# Task
Retype, word for word, every line from the one holding "End Commands." through the one holding "zi_file_size := 9;" in the entries below, both included, and only those lines.

##### Supplied entries

Definition session_lookup (sid : json) (d : database) : option session_row :=
  lookup_by json_eqb sid (db_sessions d).

Definition message_lookup (key : json * nat) (d : database) : option message_row :=
  lookup_by msg_key_eqb key (db_messages d).

(** [save_session(db, session_row, message_rows)]: the database after it, and
    the returned [session_id]. *)
Definition save_session (db : database) (session_row : session_row)
    (message_rows : list message_row) : database * json :=
  let db1 := {| db_tables := add_table "sessions" (db_tables db);
                db_sessions := upsert json_eqb (sr_session_id session_row) session_row
                                 (db_sessions db);
                db_messages := db_messages db |} in
  let db2 :=
    match message_rows with
    | [] => db1
    | _ =>
        {| db_tables := add_table "messages" (db_tables db1);
           db_sessions := db_sessions db1;
           db_messages := fold_left (fun t row => upsert msg_key_eqb (msg_key row) row t)
                            message_rows (db_messages db1) |}
    end in
  (db2, sr_session_id session_row).


(** ** File collection and the import commands *)

(** [collect_session_files] after the sort: the files of [files] that
    [should_skip_file] keeps. *)
Definition collect_session_files (files : list string) (include_agents : bool) : list string :=
  filter (fun f => negb (should_skip_file f include_agents)) files.

(** [files[:limit]] for a Python [int] [limit]. *)
Definition py_slice_upto {A} (limit : Z) (l : list A) : list A :=
  if Z.leb 0 limit then firstn (Z.to_nat limit) l
  else firstn (List.length l - Z.to_nat (- limit)) l.

Section Commands.

(** The files handed to the command and the database it writes. *)
Variable file : Type.
Variable db : Type.

(** [_project_from_path] followed by [utils.process_session(filepath, project)]
    for one file. *)
Variable process : file -> pyres (option (session_row * list message_row)).

(** [utils.save_session(db, session_row, message_rows)], which may raise. *)
Variable save : db -> session_row -> list message_row -> pyres db.

(** [utils.ensure_db_shape(db)] *)
Variable ensure_db_shape : db -> db.

(** The [for filepath in files: try ... except Exception] loop of [sessions]:
    the database, the session and message counts, and the files recorded in
    [errors]. *)
Fixpoint import_files (dry_run : bool) (d : db) (files : list file)
  : db * nat * nat * list file :=
  match files with
  | [] => (d, 0, 0, [])
  | filepath :: rest =>
      let attempt :=
        r <- process filepath ;;
        match r with
        | None => Ok None
        | Some (session_row, message_rows) =>
            if dry_run then Ok (Some (d, List.length message_rows))
            else (d' <- save d session_row message_rows ;;
                  Ok (Some (d', List.length message_rows)))
        end in
      match attempt with
      | Ok None => import_files dry_run d rest
      | Ok (Some (d', n)) =>
          let '(d'', sessions, messages, errors) := import_files dry_run d' rest in
          (d'', S sessions, n + messages, errors)
      | Raise _ =>
          let '(d'', sessions, messages, errors) := import_files dry_run d rest in
          (d'', sessions, messages, filepath :: errors)
      end
  end.

Inductive sessions_outcome :=
(** [ClickException("No session files found in ...")], raised before the
    database is opened. *)
| SessionsNoFiles
(** The run went through: the database after [ensure_db_shape] ([None] in a
    dry run, which opens none), the two counts, and the failed files (a
    [ClickException] follows when there is one). *)
| SessionsDone (d : option db) (sessions messages : nat) (errors : list file).

(** [sessions] on the collected [files]. *)
Definition sessions_command (files : list file) (limit : option Z) (dry_run : bool) (d0 : db)
  : sessions_outcome :=
  let files := match limit with None => files | Some n => py_slice_upto n files end in
  match files with
  | [] => SessionsNoFiles
  | _ =>
      let '(d, sessions, messages, errors) := import_files dry_run d0 files in
      SessionsDone (if dry_run then None else Some (ensure_db_shape d)) sessions messages errors
  end.

(** What [process] makes of one file: an exception, a session with its
    message count, or nothing. *)
Definition file_failed (f : file) : bool :=
  match process f with Raise _ => true | Ok _ => false end.

Definition file_imported (f : file) : bool :=
  match process f with Ok (Some _) => true | _ => false end.

Definition file_messages (f : file) : nat :=
  match process f with Ok (Some (_, rows)) => List.length rows | _ => 0 end.

(** The loop of [web_export]: the handler's [conv.get("uuid", "?")] is outside
    the [try], so its exception ends the command. *)
Fixpoint import_conversations (d : db) (convs : list json)
  : pyres (db * nat * nat * list json) :=
  match convs with
  | [] => Ok (d, 0, 0, [])
  | conv :: rest =>
      let attempt :=
        r <- process_web_conversation conv ;;
        match r with
        | None => Ok None
        | Some (session_row, message_rows) =>
            d' <- save d session_row message_rows ;; Ok (Some (d', List.length message_rows))
        end in
      match attempt with
      | Ok None => import_conversations d rest
      | Ok (Some (d', n)) =>
          res <- import_conversations d' rest ;;
          let '(d'', sessions, messages, errors) := res in
          Ok (d'', S sessions, n + messages, errors)
      | Raise _ =>
          uuid <- py_get conv "uuid" (JStr "?") ;;
          res <- import_conversations d rest ;;
          let '(d'', sessions, messages, errors) := res in
          Ok (d'', sessions, messages, uuid :: errors)
      end
  end.

Inductive web_outcome :=
| WebLoadFailed (r : web_load_result)
(** [ClickException("No conversations found in export")] *)
| WebNoConversations
(** An exception that escapes the loop: [ensure_db_shape] is not run. *)
| WebCrash (e : exc)
| WebDone (d : db) (sessions messages : nat) (errors : list json).

(** [web_export] on the archive's entries. *)
Definition web_export_command (json_load : string -> option json) (zip_name : string)
    (infos : list zip_info) (d0 : db) : web_outcome :=
  match load_web_export json_load zip_name infos with
  | WLOk conversations =>
      if negb (truthy conversations) then WebNoConversations
      else
        match py_iter conversations with
        | Raise e => WebCrash e
        | Ok convs =>
            match import_conversations d0 convs with
            | Raise e => WebCrash e
            | Ok (d, sessions, messages, errors) =>
                WebDone (ensure_db_shape d) sessions messages errors
            end
        end
  | r => WebLoadFailed r
  end.

End Commands.

Arguments SessionsNoFiles {file db}.
Arguments SessionsDone {file db}.
Arguments WebLoadFailed {db}.
Arguments WebNoConversations {db}.
Arguments WebCrash {db}.
Arguments WebDone {db}.


(** ** Sample inputs for the further properties *)



Definition thinking_block : list (string * json) :=
  [("type", JStr "thinking"); ("thinking", JStr "hm")].

Definition sample_entries : list zip_info :=
  [{| zi_filename := "README.txt"; zi_file_size := 3; zi_data := "hey" |};
   {| zi_filename := "data/conversations.json"; zi_file_size := 2; zi_data := "[]" |};
   {| zi_filename := "old/conversations.json"; zi_file_size := 9; zi_data := "bad" |}].

Definition sample_json_load (s : string) : option json :=
  if String.eqb s "[]" then Some (JArr []) else None.

Definition save_ok (d : database) (s : session_row) (rows : list message_row) : pyres database :=
  Ok (fst (save_session d s rows)).


(** * Examples *)

Example dec_of_Z_ex : dec_of_Z 1024 = "1024"%string /\ dec_of_Z 0 = "0"%string
  /\ dec_of_Z (-37) = "-37"%string.
Proof. repeat split; reflexivity. Qed.

Example py_str_ex :
  py_str (JObj [("type", JStr "x"); ("n", JArr [JNum 1; JBool true; JNull])])
  = "{'type': 'x', 'n': [1, True, None]}"%string.
Proof. reflexivity. Qed.

Example extract_spec_example :
  let blocks := JArr [JObj [("type", JStr "thinking"); ("thinking", JStr "T")];
                      JObj [("type", JStr "text"); ("text", JStr "X")]] in
  extract_thinking blocks = Ok (JStr "T") /\ extract_text blocks = Ok "X".
Proof. split; reflexivity. Qed.

Example bad_line_starts_ex :
  bad_line_starts (pat_type ++ "1}" ++ pat_parent_uuid ++ ":2} " ++ pat_type ++ "3}")%string
  = [0; 10; 27].
Proof. reflexivity. Qed.

(** Spec, section 8: two turns map to roles [user] then [assistant]. *)
Example web_roles_example :
  match process_web_conversation
          (JObj [("uuid", JStr "c");
                 ("chat_messages",
                   JArr [JObj [("sender", JStr "human"); ("text", JStr "hi")];
                         JObj [("sender", JStr "assistant"); ("text", JStr "yo")]])]) with
  | Ok (Some (_, rows)) => map mr_role rows = [JStr "user"; JStr "assistant"]
  | _ => False
  end.
Proof. vm_compute. reflexivity. Qed.

Example cli_session_example :
  match process_session "abc" JNull
          (JArr [JObj [("type", JStr "summary"); ("summary", JStr "S")];
                 JObj [("type", JStr "user"); ("sessionId", JStr "abc-123");
                       ("timestamp", JStr "2025-06-15T10:00:00Z");
                       ("message", JObj [("role", JStr "user"); ("content", JStr "Hello")])];
                 JObj [("type", JStr "assistant"); ("timestamp", JStr "2025-06-15T10:00:05Z");
                       ("message", JObj [("role", JStr "assistant");
                          ("content", JArr [JObj [("type", JStr "text"); ("text", JStr "Sure")]]);
                          ("usage", JObj [("input_tokens", JNum 100); ("output_tokens", JNum 50)])])]]) with
  | Ok (Some (s, rows)) =>
      sr_session_id s = JStr "abc" /\ map mr_content rows = [JStr "Hello"; JStr "Sure"]
      /\ sr_total_tokens s = 150%Z /\ sr_start_time s = JStr "2025-06-15T10:00:00Z"
  | _ => False
  end.
Proof. vm_compute. repeat split; reflexivity. Qed.

(** * Proofs *)

(** ** Generic facts *)

Lemma prefix_app_iff (p s : string) :
  String.prefix p s = true <-> exists post, s = (p ++ post)%string.
Proof.
  revert s; induction p as [|c p IH]; intros s; split.
  - intros _. exists s. reflexivity.
  - intros _. destruct s; reflexivity.
  - destruct s as [|c' s]; simpl; [discriminate|].
    destruct (ascii_dec c c'); [|discriminate].
    subst. intros H. apply IH in H. destruct H as [post ->]. exists post. reflexivity.
  - intros [post Hs]. subst s. simpl.
    destruct (ascii_dec c c); [|congruence]. apply IH. exists post. reflexivity.
Qed.

Lemma str_contains_iff (needle hay : string) :
  str_contains needle hay = true <->
  exists pre post, hay = (pre ++ needle ++ post)%string.
Proof.
  induction hay as [|c hay IH]; cbn [str_contains].
  - rewrite orb_false_r, prefix_app_iff. split.
    + intros [post H]. exists EmptyString, post. exact H.
    + intros [pre [post H]]. destruct pre; simpl in H; [|discriminate].
      exists post. exact H.
  - rewrite orb_true_iff, prefix_app_iff, IH. split.
    + intros [[post H]|[pre [post H]]].
      * exists EmptyString, post. exact H.
      * exists (String c pre), post. rewrite H. reflexivity.
    + intros [pre [post H]]. destruct pre as [|c' pre]; simpl in H.
      * left. exists post. exact H.
      * right. injection H as -> H. exists pre, post. exact H.
Qed.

##########

# Output below
End Commands.

Arguments SessionsNoFiles {file db}.
Arguments SessionsDone {file db}.
Arguments WebLoadFailed {db}.
Arguments WebNoConversations {db}.
Arguments WebCrash {db}.
Arguments WebDone {db}.


(** ** Sample inputs for the further properties *)



Definition thinking_block : list (string * json) :=
  [("type", JStr "thinking"); ("thinking", JStr "hm")].

Definition sample_entries : list zip_info :=
  [{| zi_filename := "README.txt"; zi_file_size := 3; zi_data := "hey" |};
   {| zi_filename := "data/conversations.json"; zi_file_size := 2; zi_data := "[]" |};
   {| zi_filename := "old/conversations.json"; zi_file_size := 9; zi_data := "bad" |}].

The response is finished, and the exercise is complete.